Open Thoughts for October 2016


There is little doubt that the Good News of the Gospel is going forward and that lives are being set free and renewed in Christ every day. It is a great joy to hear those stories and this week I heard two from Brian Frey, the campus minister at Boise State. Brian and his wife Gail and their two little kids Maggie and Owen moved to Boise in 2011 to start a chapter of Reformed University Fellowship (RUF) on the Campus of Boise State University. There are two unique characteristics of RUF chapters. First, an ordained pastor leads them; Brian had the same seminary training and passed the same ordination examinations as every ordained pastor in the PCA. This level of training is critical given the complicated theological questions and the confusing, difficult and painful lives so many students are wrestling with. The second important difference is that RUF’s only exist on campuses in communities in which there is a PCA church willing to support and engage with the ministry. The ministry at Boise State is strongly supported by All Soul’s Presbyterian Church. In fact, the church covers a third of the cost of ministry not to mention the hospitality and other support so generously given to the staff and students. RUF then is not a para-church ministry but a ministry of the church to the campus.

I was talking to Brian the other day getting an update on the ministry this fall. It has been an encouraging first half of the semester with over 200 freshmen and transfers participating in the semesters kick off party. One of the guys who came was a sophomore transfer from Utah named Marcus. Marcus’ new roommates are also sophomores and a part of the RUF ministry. They invited Marcus, and he showed up and had a good time. Brian met him for the first time a couple of days later at the first weekly large group meeting, a weekly time of worship and teaching. Marcus had no real church background; he thinks his grandparents were Methodist, but he told Brian he had no idea what the Bible actually teaches about God’s love. He was so excited. He has plugged into one of the small group Bible studies and is large group every week. Marcus meets with Brian regularly and is clearly hungry for the gospel. He has not made a profession of faith yet, and Brian asks that we would be praying for Marcus and his roommates who are excited but also experiencing relational evangelism for the first time.
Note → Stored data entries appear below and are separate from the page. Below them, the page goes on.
Lemma jittered_case (end_dt current : datetime) (g : Rng) :
  jitter_case end_dt current (jittered end_dt current g).1.
Proof.
  unfold jittered.
  destruct (randint 9 20 g) as [h g1] eqn:Eh.
  destruct (randint 0 59 g1) as [m g2] eqn:Em.
  pose proof (randint_range 9 20 g ltac:(lia)) as Hh. rewrite Eh in Hh.
  pose proof (randint_range 0 59 g1 ltac:(lia)) as Hm. rewrite Em in Hm.
  simpl in Hh, Hm.
  destruct (Z.gtb_spec (current + hours h + minutes m) end_dt) as [Hgt | Hle].
  - destruct (randint 1 6 g2) as [back g3] eqn:Eb.
    pose proof (randint_range 1 6 g2 ltac:(lia)) as Hb. rewrite Eb in Hb.
    simpl in Hb. simpl. eapply jitter_clamped; eauto. lia.
  - simpl. eapply jitter_kept; eauto.
Qed.

Lemma jittered_same_draws (end_dt current : datetime) (g1 g2 : Rng) :
  same_draws g1 g2 ->
  (jittered end_dt current g1).1 = (jittered end_dt current g2).1
  /\ same_draws (jittered end_dt current g1).2 (jittered end_dt current g2).2.
Proof.
  intros H. unfold jittered.
  destruct (randint_same_draws 9 20 g1 g2 H) as [E1 S1].
  destruct (randint 9 20 g1) as [h g1'], (randint 9 20 g2) as [h' g2'].
  simpl in E1, S1. subst h'.
  destruct (randint_same_draws 0 59 g1' g2' S1) as [E2 S2].
  destruct (randint 0 59 g1') as [m g1''], (randint 0 59 g2') as [m' g2''].
  simpl in E2, S2. subst m'.
  destruct (current + hours h + minutes m >? end_dt); [|done].
  destruct (randint_same_draws 1 6 g1'' g2'' S2) as [E3 S3].
  destruct (randint 1 6 g1'') as [r g1'''], (randint 1 6 g2'') as [r' g2'''].
  simpl in *. by subst r'.
Qed.

Lemma dates_loop_length (n : nat) (end_dt current step : Z) (g : Rng) :
  length (dates_loop n end_dt current step g).1 = n.
Proof.
  revert current g. induction n as [|n IH]; intros current g; simpl; [done|].
  destruct (jittered end_dt current g) as [dt g1].
  specialize (IH (current + days step) g1).
  destruct (dates_loop n end_dt (current + days step) step g1) as [rest g2].
  simpl in *. by rewrite IH.
Qed.

Lemma dates_loop_same_draws (n : nat) (end_dt current step : Z) (g1 g2 : Rng) :
  same_draws g1 g2 ->
  (dates_loop n end_dt current step g1).1 = (dates_loop n end_dt current step g2).1
  /\ same_draws (dates_loop n end_dt current step g1).2
                (dates_loop n end_dt current step g2).2.
Proof.
  revert current g1 g2. induction n as [|n IH]; intros current g1 g2 H; simpl;
    [done|].
  destruct (jittered_same_draws end_dt current g1 g2 H) as [E S1].
  destruct (jittered end_dt current g1) as [dt g1'],
           (jittered end_dt current g2) as [dt' g2'].
  simpl in E, S1. subst dt'.
  destruct (IH (current + days step) g1' g2' S1) as [E' S2].
  destruct (dates_loop n end_dt (current + days step) step g1') as [r1 h1],
           (dates_loop n end_dt (current + days step) step g2') as [r2 h2].
  simpl in *. by subst r2.
Qed.

(** Inside a window of at least one day, every timestamp of the loop lies
    after the window's start and not after its end. *)
Lemma dates_loop_bounded (n : nat) (start_dt end_dt current step : Z) (g : Rng) :
  start_dt + days 1 <= end_dt -> start_dt + days 1 <= current -> 0 <= step ->
  Forall (fun t => start_dt < t <= end_dt)
         (dates_loop n end_dt current step g).1.
Proof.
  intros Hwin. revert current g.
  induction n as [|n IH]; intros current g Hcur Hstep; simpl; [constructor|].
  pose proof (jittered_case end_dt current g) as Hc.
  destruct (jittered end_dt current g) as [dt g1].
  specialize (IH (current + days step) g1).
  destruct (dates_loop n end_dt (current + days step) step g1) as [rest g2].
  simpl in *. constructor.
  - destruct Hc; unfold days, hours, minutes in *; lia.
  - apply IH; unfold days in *; lia.
Qed.

Lemma dates_between_length_nat (start end_ : Z) (n : nat) (g : Rng) :
  length (dates_between start end_ (Z.of_nat n) g).1 = n.
Proof.
  unfold dates_between. destruct (Z.leb_spec (Z.of_nat n) 0) as [H0|Hpos].
  - cbn. lia.
  - pose proof (dates_loop_length (Z.to_nat (Z.of_nat n)) (strptime end_)
                  (strptime start + days 1)
                  (Z.max 1 (timedelta_days (strptime end_ - strptime start)
                              / Z.of_nat n)) g) as Hl.
    destruct (dates_loop _ _ _ _ _) as [dates g']. cbn [fst] in *.
    rewrite merge_sort_Permutation, Hl. lia.
Qed.

Lemma strongly_sorted_adjacent (l : list Z) (i : nat) (a b : Z) :
  StronglySorted Z.le l -> l !! i = Some a -> l !! S i = Some b -> a <= b.
Proof.
  intros Hs. revert i. induction Hs as [|x l Hs IH Hall]; intros i Ha Hb; [done|].
  destruct i as [|i]; simpl in *.
  - injection Ha as <-. rewrite Forall_forall in Hall. apply Hall.
    eapply list_elem_of_lookup_2. exact Hb.
  - eauto.
Qed.
(** [create]: one call with the changes of the object, then the eager
    hydration from the row that comes back. *)
Lemma create_spec (o : aobj) (st : store) :
  let c := create_action_plan (obj_get_changes o) in
  let r := create dbapi o st in
  (∃ t, trace r = c :: t ∧ forallb is_related_get t = true) ∧
  db_of r = replay dbapi (trace r) st ∧
  (res r = Ok tt →
   ∃ db_action_plan a_id s_id a s st1 st2,
     dbapi c st = (Ok db_action_plan, st1) ∧
     accepts column_fields db_action_plan = true ∧
     db_action_plan !! "audit_id" = Some a_id ∧
     db_action_plan !! "strategy_id" = Some s_id ∧
     dbapi (Related_get_by_id Audit a_id) st1 = (Ok a, st2) ∧
     dbapi (Related_get_by_id Strategy s_id) st2 = (Ok s, db_of r) ∧
     rel_cls a = Audit ∧ rel_cls s = Strategy ∧
     trace r = [c; Related_get_by_id Audit a_id; Related_get_by_id Strategy s_id] ∧
     attrs (self_of r) =
       <["strategy" := VObj s]>
         (<["audit" := VObj a]> (columns_of db_action_plan ∪ attrs o)) ∧
     changed (self_of r) = ∅).
Proof.
  unfold create. msimpl.
  set (c := create_action_plan (obj_get_changes o)).
  destruct (dbapi c st) as [[db_action_plan|e] st1] eqn:Ec;
    mstep (invoke_eq c o _ _ _ Ec).
  2:{ cbn [replay]. rewrite Ec. splits; eauto; discriminate. }
  destruct (from_db_eager_spec db_action_plan o st1) as (Et & Ed & Er).
  cbn [replay]. rewrite Ec. cbn [snd]. splits; eauto.
  intros Hok. destruct (Er Hok)
    as (a_id & s_id & a & s & H1 & H2 & H3 & H4 & H5 & H6 & H7 & H8 & H9 & H10).
  destruct (dbapi (Related_get_by_id Audit a_id) st1) as [ra st2] eqn:Ea.
  cbn [fst snd] in *.
  destruct (dbapi (Related_get_by_id Strategy s_id) st2) as [rs st3] eqn:Es.
  cbn [fst snd] in *. subst ra rs.
  exists db_action_plan, a_id, s_id, a, s, st1, st2.
  rewrite Ed, H8. cbn [replay]. rewrite Ea. cbn [snd]. rewrite Es. cbn [snd].
  by splits.
Qed.

(** Hydration of a fresh instance, lazy or eager: the columns are the
    row's, no change is recorded, and only an eager one makes calls and
    sets the relationship fields. *)
Lemma on_fresh_spec {S} (db_object : row) eager (s : S) (st : store) o :
  let r := on_fresh (_from_db_object dbapi db_object eager) s st in
  res r = Ok o →
  changed o = ∅ ∧ accepts column_fields db_object = true ∧
  (∀ f, f ∈ column_fields → attrs o !! f = db_object !! f) ∧
  (eager = false → attrs o = columns_of db_object ∧ trace r = [] ∧ db_of r = st).
Proof.
  destruct eager.
  - unfold on_fresh. msimpl.
    destruct (from_db_eager_spec db_object new_obj st) as (Et & Ed & Er).
    destruct (_from_db_object dbapi db_object true new_obj st)
      as [[[]|e] o1 st1 t1] eqn:E; cbn [res self_of db_of trace] in *;
      [|discriminate].
    intros [= <-].
    destruct (Er eq_refl)
      as (a_id & s_id & a & s' & H1 & H2 & H3 & H4 & H5 & H6 & H7 & H8 & H9 & H10).
    splits; auto; try discriminate.
    intros f Hf. rewrite H9.
    assert (f ≠ "strategy" ∧ f ≠ "audit") as [Hn1 Hn2].
    { split; intros ->.
      - exact (not_elem_of_column_fields "strategy" eq_refl Hf).
      - exact (not_elem_of_column_fields "audit" eq_refl Hf). }
    rewrite !lookup_insert_ne by done.
    rewrite lookup_union, columns_of_lookup, decide_True by done.
    cbn [new_obj attrs]. rewrite lookup_empty.
    by destruct (db_object !! f).
  - destruct (on_fresh_lazy_spec (S:=S) db_object s st) as (Ot & Od & Os & Or).
    cbn zeta. intros Hr.
    destruct Or as [[Hacc Hr']|[_ [e Hr']]]; rewrite Hr' in Hr; [|discriminate].
    injection Hr as <-. cbn [attrs changed]. splits; auto.
    intros f Hf. by rewrite columns_of_lookup, decide_True.
Qed.

(** [get_by_uuid] and [get_by_id]: the lookup call first, then only
    fetches of related objects. *)
Lemma get_by_uuid_trace {S} uuid eager (s : S) (st : store) :
  ∃ t, trace (get_by_uuid dbapi uuid eager s st)
       = get_action_plan_by_uuid uuid eager :: t.
Proof.
  unfold get_by_uuid.
  destruct (dbapi (get_action_plan_by_uuid uuid eager) st) as [[d|e] st1] eqn:Ec;
    mstep (invoke_eq (get_action_plan_by_uuid uuid eager) s _ _ _ Ec); eauto.
Qed.

Lemma get_by_id_trace {S} action_plan_id eager (s : S) (st : store) :
  ∃ t, trace (get_by_id dbapi action_plan_id eager s st)
       = get_action_plan_by_id action_plan_id eager :: t.
Proof.
  unfold get_by_id.
  destruct (dbapi (get_action_plan_by_id action_plan_id eager) st)
    as [[d|e] st1] eqn:Ec;
    mstep (invoke_eq (get_action_plan_by_id action_plan_id eager) s _ _ _ Ec);
    eauto.
Qed.

Lemma get_by_uuid_Ok {S} uuid eager (s : S) (st : store) o :
  res (get_by_uuid dbapi uuid eager s st) = Ok o →
  ∃ db_action_plan st1,
    dbapi (get_action_plan_by_uuid uuid eager) st = (Ok db_action_plan, st1) ∧
    res (on_fresh (_from_db_object dbapi db_action_plan eager) s st1) = Ok o ∧
    db_of (get_by_uuid dbapi uuid eager s st)
    = db_of (on_fresh (_from_db_object dbapi db_action_plan eager) s st1).
Proof.
  unfold get_by_uuid.
  destruct (dbapi (get_action_plan_by_uuid uuid eager) st) as [[d|e] st1] eqn:Ec;
    mstep (invoke_eq (get_action_plan_by_uuid uuid eager) s _ _ _ Ec);
    [|discriminate].
  intros H. by exists d, st1.
Qed.

(** [refresh]: on success no change is recorded. *)
Lemma refresh_Ok eager (o : aobj) (st : store) :
  let r := refresh dbapi eager o st in
  res r = Ok tt →
  ∃ uuid current,
    attrs o !! "uuid" = Some uuid ∧
    res (get_by_uuid dbapi uuid eager o st) = Ok current ∧
    self_of r = obj_refresh o current.
Proof.
  unfold refresh. destruct (attrs o !! "uuid") as [uuid|] eqn:Hu.
  2:{ mstep (getattr_None _ _ st Hu). discriminate. }
  mstep (getattr_Some _ _ _ st Hu).
  assert (Hs : self_of (get_by_uuid dbapi uuid eager o st) = o).
  { unfold get_by_uuid.
    destruct (dbapi (get_action_plan_by_uuid uuid eager) st) as [[d|e] st1] eqn:Ec;
      by mstep (invoke_eq (get_action_plan_by_uuid uuid eager) o _ _ _ Ec). }
  destruct (get_by_uuid dbapi uuid eager o st) as [[current|e] o1 st1 t1] eqn:E;
    mstep E; [|discriminate].
  cbn [self_of] in Hs. subst o1. intros _. exists uuid, current.
  rewrite E. by splits.
Qed.
End Generic.

(** ** The reference storage *)

Section OnRefStore.
Import RefStore.

Lemma forallb_prefix {A} (p : A → bool) (t l : list A) :
  t `prefix_of` l → forallb p l = true → forallb p t = true.
Proof. intros [k ->]. rewrite forallb_app. by intros [H _]%andb_true_iff. Qed.

Lemma store_eta (st : store) : with_plans st (plans st) = st.
Proof. by destruct st. Qed.









Lemma find_plan_Some key v ps p :
  find_plan key v ps = Some p → p ∈ ps ∧ p_columns p !! key = Some v.
Proof.
  intros [Hin Hhas]%find_some. split; [by apply list_elem_of_In|].
  unfold has in Hhas. by apply bool_decide_eq_true in Hhas.
Qed.

Lemma find_plan_fmap key v (g : plan_row → plan_row) ps :
  (∀ p, has key v (g p) = has key v p) →
  find_plan key v (g <$> ps) = g <$> find_plan key v ps.
Proof.
  intros Hg. unfold find_plan. induction ps as [|p ps IH]; [done|].
  cbn [fmap list_fmap find]. rewrite Hg. destruct (has key v p); [done|].
  exact IH.
Qed.

Lemma find_plan_app_new key v ps p :
  existsb (has key v) ps = false → has key v p = true →
  find_plan key v (ps ++ [p]) = Some p.
Proof.
  unfold find_plan. induction ps as [|q ps IH]; cbn [existsb app find].
  - intros _ ->. done.
  - intros [Hq Hps]%orb_false_iff Hp. rewrite Hq. by apply IH.
Qed.

Lemma columns_of_empty : columns_of ∅ = ∅.
Proof. unfold columns_of. apply map_filter_empty. Qed.

Lemma related_get_store c id (st : store) :
  (dbapi (Related_get_by_id c id) st).2 = st.
Proof. cbn [dbapi]. unfold related_get. by case_match. Qed.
Brian also told me about Maureen, she is a returning upperclassman. Two years ago she started coming to RUF and began to meet with Brian. Maureen was also experiencing the Good News of the gospel for the first time. She was struggling with identity issues, love, and acceptance. The sweet truths of God’s love drew her in, and she made a profession of faith, was baptized, and became a member of All Soul’s. She soon left for a year of study abroad. Sadly, she did not plug into a church while she studied in Canada and when Maureen returned to Boise State she did not jump right back into RUF.  She did, however, start faithfully attending All Soul’s. Brian says that she is now meeting with him, and the relationship is solid, but she may not engage with RUF as fully as she did in the past. She has had some challenges to her faith while she was away and has changed and matured in other ways. But thanks to RUF’s relationship with All Soul’s, she knew she had a church home even if she felt she was perhaps less a part of the campus life of Boise State. She had been taught the difference between being a part of RUF and being a member of the local church.

These are the kinds of stories I need to hear. It encourages my heart to hear about young people being discipled, coming to faith, being baptized, and enfolded into the local church. It is such blessing to be able to partner with, celebrate, and share the weight with Brian and Maggie as well as campus staff Alex Bosgraft and campus intern Matt Arends.